WORK REQUEST | The listing below contains a span that opens with the line containing "intros H1 H2" and closes with the line containing "destruct (weighted_k_terms p1 k1 p2 k2) as [B1 B2]; [lia..|].". Return that span exactly.

MATERIAL FOR THE TASK |
Lemma slippage_inv s p k q :
  uint 256 s -> uint 256 p -> uint 256 k ->
  quote_lane_slippage_bps s p k = Ok q -> q = Exact.slippage s p k.
Proof.
  intros Hs Hp Hk Hq. pose proof Hp as [Hp0 _].
  destruct (decide (cdiv (s * k) p < 2 ^ 256)) as [Hb|Hb].
  { rewrite slippage_eq in Hq by done. by simplify_eq. }
  unfold quote_lane_slippage_bps in Hq. revert Hq.
  unfold Exact.slippage.
  destruct (Z.eqb_spec p 0); [rewrite orb_true_r; bsimpl; by intros [= <-]|]. rewrite orb_false_r.
  destruct (Z.eqb_spec s 0) as [->|]; [bsimpl; rewrite cdiv_0 by lia; by intros [= <-]|].
  destruct (Z.eqb_spec k 0) as [->|];
    [bsimpl; rewrite Z.mul_0_r, cdiv_0 by lia; by intros [= <-]|]. bsimpl.
  rewrite full_mul_div_up_eq by (done || lia). case_match; [lia|done].
Qed.

Lemma weighted_k_terms p1 k1 p2 k2 :
  0 <= p1 -> 0 <= p2 -> 0 < p1 + p2 -> 0 <= k1 -> 0 <= k2 ->
  0 <= cdiv (p1 * k1) (p1 + p2) <= k1 /\ 0 <= cdiv (p2 * k2) (p1 + p2) <= k2.
Proof.
  intros. split; (split; [apply cdiv_nonneg; nia|apply cdiv_le_iff; nia]).
Qed.

Lemma weighted_k_eq p1 k1 p2 k2 :
  0 <= p1 -> 0 <= p2 -> p1 + p2 < 2 ^ 256 -> uint 255 k1 -> uint 255 k2 ->
  quote_lane_weighted_slippage_k_bps p1 k1 p2 k2 = Ok (Exact.weighted_k p1 k1 p2 k2).
Proof.
  intros H1 H2 Hs [Hk1 Hk1'] [Hk2 Hk2']. unfold quote_lane_weighted_slippage_k_bps.
  rewrite checked_add_eq by done. cbn. unfold Exact.weighted_k.
  destruct (Z.eqb_spec (p1 + p2) 0); [done|].
  destruct (weighted_k_terms p1 k1 p2 k2) as [B1 B2]; [lia..|].
  assert (2 ^ 256 = 2 * 2 ^ 255) as E by reflexivity.
  rewrite !full_mul_div_up_ok by (unfold uint; lia). bsimpl.
  rewrite checked_add_eq by lia. done.
Qed.

Lemma weighted_k_bounds p1 k1 p2 k2 :
  0 <= p1 -> 0 <= p2 -> 0 <= k1 -> 0 <= k2 -> 0 <= Exact.weighted_k p1 k1 p2 k2 <= BPS.
Proof.
  intros. unfold Exact.weighted_k, BPS. destruct (Z.eqb_spec (p1 + p2) 0); [done|].
  destruct (weighted_k_terms p1 k1 p2 k2) as [B1 B2]; lia.
Qed.

Lemma router_fee_eq w m fee :
  0 <= m -> 0 <= fee ->
  calculate_fee_bps_for_router w m fee = Ok (Exact.router_fee w m fee).
Proof.
  intros Hm Hf. unfold calculate_fee_bps_for_router, Exact.router_fee, checked_mul_saturating.
  set (f := Z.min fee BPS). assert (0 <= f <= BPS) as Hfb by (unfold f, BPS; lia).
  destruct w; [by rewrite Z.mul_1_r, Z.min_l by lia|].
  destruct (Z.eqb_spec m 0) as [->|Hm0]; [bsimpl; unfold uint_checked_mul; by rewrite !Z.mul_0_r|]. bsimpl.
  destruct (Z.ltb_spec (BPS / m) f) as [Hlt|Hge].
  - rewrite Z.min_r; [done|]. apply Z.nlt_ge. intros Hle. apply Z.lt_nge in Hlt. apply Hlt.
    apply div_ge_iff; lia.
  - assert (f * m <= BPS) by (apply div_ge_iff in Hge; lia).
    unfold uint_checked_mul. destruct (Z.ltb_spec (f * m) (2 ^ 256)); [done|].
    unfold BPS in *. clearbody f. lia.
Qed.

Lemma router_fee_bounds w m fee : 0 <= m -> 0 <= fee -> 0 <= Exact.router_fee w m fee <= BPS.
Proof.
  intros Hm Hf. unfold Exact.router_fee.
  assert (0 <= Z.min fee BPS) by (unfold BPS; lia). pose proof BPS_pos. destruct w; nia.
Qed.

Lemma spread_fee_in_eq a bps :
  uint 256 a -> uint 255 bps ->
  quote_lane_exact_in_fee a bps = Ok (Exact.spread_fee true a bps).
Proof.
  intros Ha [Hb Hb']. unfold quote_lane_exact_in_fee, Exact.spread_fee.
  assert (2 ^ 256 = 2 * 2 ^ 255) as E by reflexivity.
  assert (BPS < 2 ^ 255) by done. pose proof BPS_pos.
  destruct (Z.eqb_spec a 0) as [->|]; [bsimpl; by rewrite cdiv_0 by lia|].
  destruct (Z.eqb_spec bps 0) as [->|]; [bsimpl; by rewrite Z.mul_0_r, cdiv_0 by lia|]. bsimpl.
  rewrite checked_add_eq by lia. bsimpl.
  apply full_mul_div_up_ok; [done|unfold uint; lia|lia|].
  destruct Ha. assert (cdiv (a * bps) (BPS + bps) <= a) by (apply cdiv_le_iff; nia). lia.
Qed.

Lemma spread_fee_out_eq a bps :
  uint 256 a -> uint 256 bps -> Exact.spread_fee false a bps < 2 ^ 256 ->
  quote_lane_exact_out_fee a bps = Ok (Exact.spread_fee false a bps).
Proof.
  intros Ha Hb. unfold quote_lane_exact_out_fee, Exact.spread_fee. intros Hq.
  destruct (Z.eqb_spec a 0) as [->|]; [bsimpl; by rewrite cdiv_0|].
  destruct (Z.eqb_spec bps 0) as [->|]; [bsimpl; by rewrite Z.mul_0_r, cdiv_0|]. bsimpl.
  by apply full_mul_div_up_ok.
Qed.

Lemma spread_fee_out_inv a bps q :
  uint 256 a -> uint 256 bps ->
  quote_lane_exact_out_fee a bps = Ok q -> q = Exact.spread_fee false a bps /\ q < 2 ^ 256.
Proof.
  intros Ha Hb. unfold quote_lane_exact_out_fee, Exact.spread_fee.
  destruct (Z.eqb_spec a 0) as [->|]; [bsimpl; rewrite cdiv_0 by done; by intros [= <-]|].
  destruct (Z.eqb_spec bps 0) as [->|]; [bsimpl; rewrite Z.mul_0_r, cdiv_0 by done; by intros [= <-]|].
  bsimpl. rewrite full_mul_div_up_eq by done. case_match; naive_solver lia.
Qed.

Lemma spread_fee_nonneg d a bps : 0 <= a -> 0 <= bps -> 0 <= Exact.spread_fee d a bps.
Proof.
  intros Ha Hb. unfold Exact.spread_fee. pose proof BPS_pos.
  destruct d; apply cdiv_nonneg; nia.
Qed.

Lemma spread_fee_mono d a bps bps' :
  0 <= a -> 0 <= bps <= bps' -> Exact.spread_fee d a bps <= Exact.spread_fee d a bps'.
Proof.
  intros Ha Hb. unfold Exact.spread_fee. pose proof BPS_pos. destruct d.
  - apply cdiv_le_iff; [lia|]. pose proof (cdiv_spec (a * bps') (BPS + bps') ltac:(lia)) as [_ Hc].
    set (c := cdiv (a * bps') (BPS + bps')) in *.
    assert (c * (BPS + bps') * (BPS + bps) >= a * bps' * (BPS + bps)) by nia.
    assert (0 <= a * (bps' - bps)) as Hd by nia.
    assert (0 <= a * (bps' - bps) * BPS) by (apply Z.mul_nonneg_nonneg; lia).
    apply (Z.mul_le_mono_pos_r _ _ (BPS + bps')); lia.
  - apply cdiv_mono; [done|nia].
Qed.

Lemma spread_fee_in_le a bps : 0 <= a -> 0 <= bps -> Exact.spread_fee true a bps <= a.
Proof. intros. unfold Exact.spread_fee. pose proof BPS_pos. apply cdiv_le_iff; nia. Qed.

Lemma spread_fee_out_le a bps n :
  0 <= a -> bps <= n * BPS -> 0 <= n -> Exact.spread_fee false a bps <= a * n.
Proof. intros. unfold Exact.spread_fee. apply cdiv_le_iff; [done|]. nia. Qed.

Lemma split_fee_ok fee bps :
  0 <= fee -> 0 <= bps <= BPS -> fee * bps < 2 ^ 256 ->
  split_fee fee bps = Ok (fee * bps / BPS, fee - fee * bps / BPS).
Proof.
  intros Hf Hb Hm. unfold split_fee.
  destruct (Z.eqb_spec fee 0) as [->|]; [done|].
  assert (fee * bps / BPS <= fee) as Hle by (apply Z.div_le_upper_bound; [done|nia]).
  destruct (Z.eqb_spec bps 0) as [->|]; bsimpl.
  - rewrite Z.mul_0_r, Z.div_0_l, checked_sub_eq by (done || lia). done.
  - unfold mul_div_down_256. change (BPS =? 0) with false. rewrite checked_mul_eq by done. bsimpl.
    by rewrite checked_sub_eq.
Qed.

Lemma split_fee_inv fee bps partner treasury :
  0 <= fee -> 0 <= bps -> split_fee fee bps = Ok (partner, treasury) ->
  partner = fee * bps / BPS /\ treasury = fee - partner /\ 0 <= partner <= fee.
Proof.
  intros Hf Hb. unfold split_fee.
  destruct (Z.eqb_spec fee 0) as [->|]; [by intros [= <- <-]|].
  intros (p & Hp & (t & Ht & [= -> ->])%bind_ok)%bind_ok.
  apply checked_sub_ok in Ht as [-> Hle].
  assert (0 <= fee * bps / BPS) by (apply Z.div_pos; [nia|done]).
  destruct (Z.eqb_spec bps 0) as [->|].
  - rewrite Z.mul_0_r, Z.div_0_l by done. injection Hp as <-. lia.
  - unfold mul_div_down_256 in Hp. change (BPS =? 0) with false in Hp.
    apply bind_ok in Hp as (m & Hm & [= <-]). apply checked_mul_ok in Hm as [-> _]. lia.
Qed.

(** ** Properties *)

(** C35: pricing is a Galois connection. For every positive price and both
    directions, the exact-out conversion returns the least input whose exact-in
    conversion reaches the requested output: whenever both conversions succeed,
    [x] buys at least [y] exactly when [x] is at least the quoted input. *)
Theorem exact_out_least_input p x y d o i :
  0 < p -> uint 256 p -> uint 256 x -> uint 256 y ->
  quote_lane_exact_in p x d = Ok o -> quote_lane_exact_out p y d = Ok i ->
  y <= o <-> i <= x.
Proof.
  intros Hp0 Hp Hx Hy Hin Hout. pose proof WAD_pos.
  apply quote_lane_exact_in_inv in Hin as [-> _]; [|lia].
  apply quote_lane_exact_out_inv in Hout as [-> _]; [|done..].
  unfold Exact.lane_in, Exact.lane_out. destruct (Z.eqb_spec p 0); [lia|].
  destruct d; rewrite div_ge_iff, cdiv_le_iff by lia; lia.
Qed.

Lemma exact_out_least_input_witness :
  quote_lane_exact_in (2 * WAD) 100 true = Ok 50 /\ (50 <= 50 <-> 100 <= 100).
Proof.
  split; [vm_compute; reflexivity|].
  apply (exact_out_least_input (2 * WAD) 100 50 true 50 100);
    first [lia | vm_compute; reflexivity | split; vm_compute; congruence].
Defined.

YOUR SOLUTION |
  intros H1 H2 Hs [Hk1 Hk1'] [Hk2 Hk2']. unfold quote_lane_weighted_slippage_k_bps.
  rewrite checked_add_eq by done. cbn. unfold Exact.weighted_k.
  destruct (Z.eqb_spec (p1 + p2) 0); [done|].
  destruct (weighted_k_terms p1 k1 p2 k2) as [B1 B2]; [lia..|].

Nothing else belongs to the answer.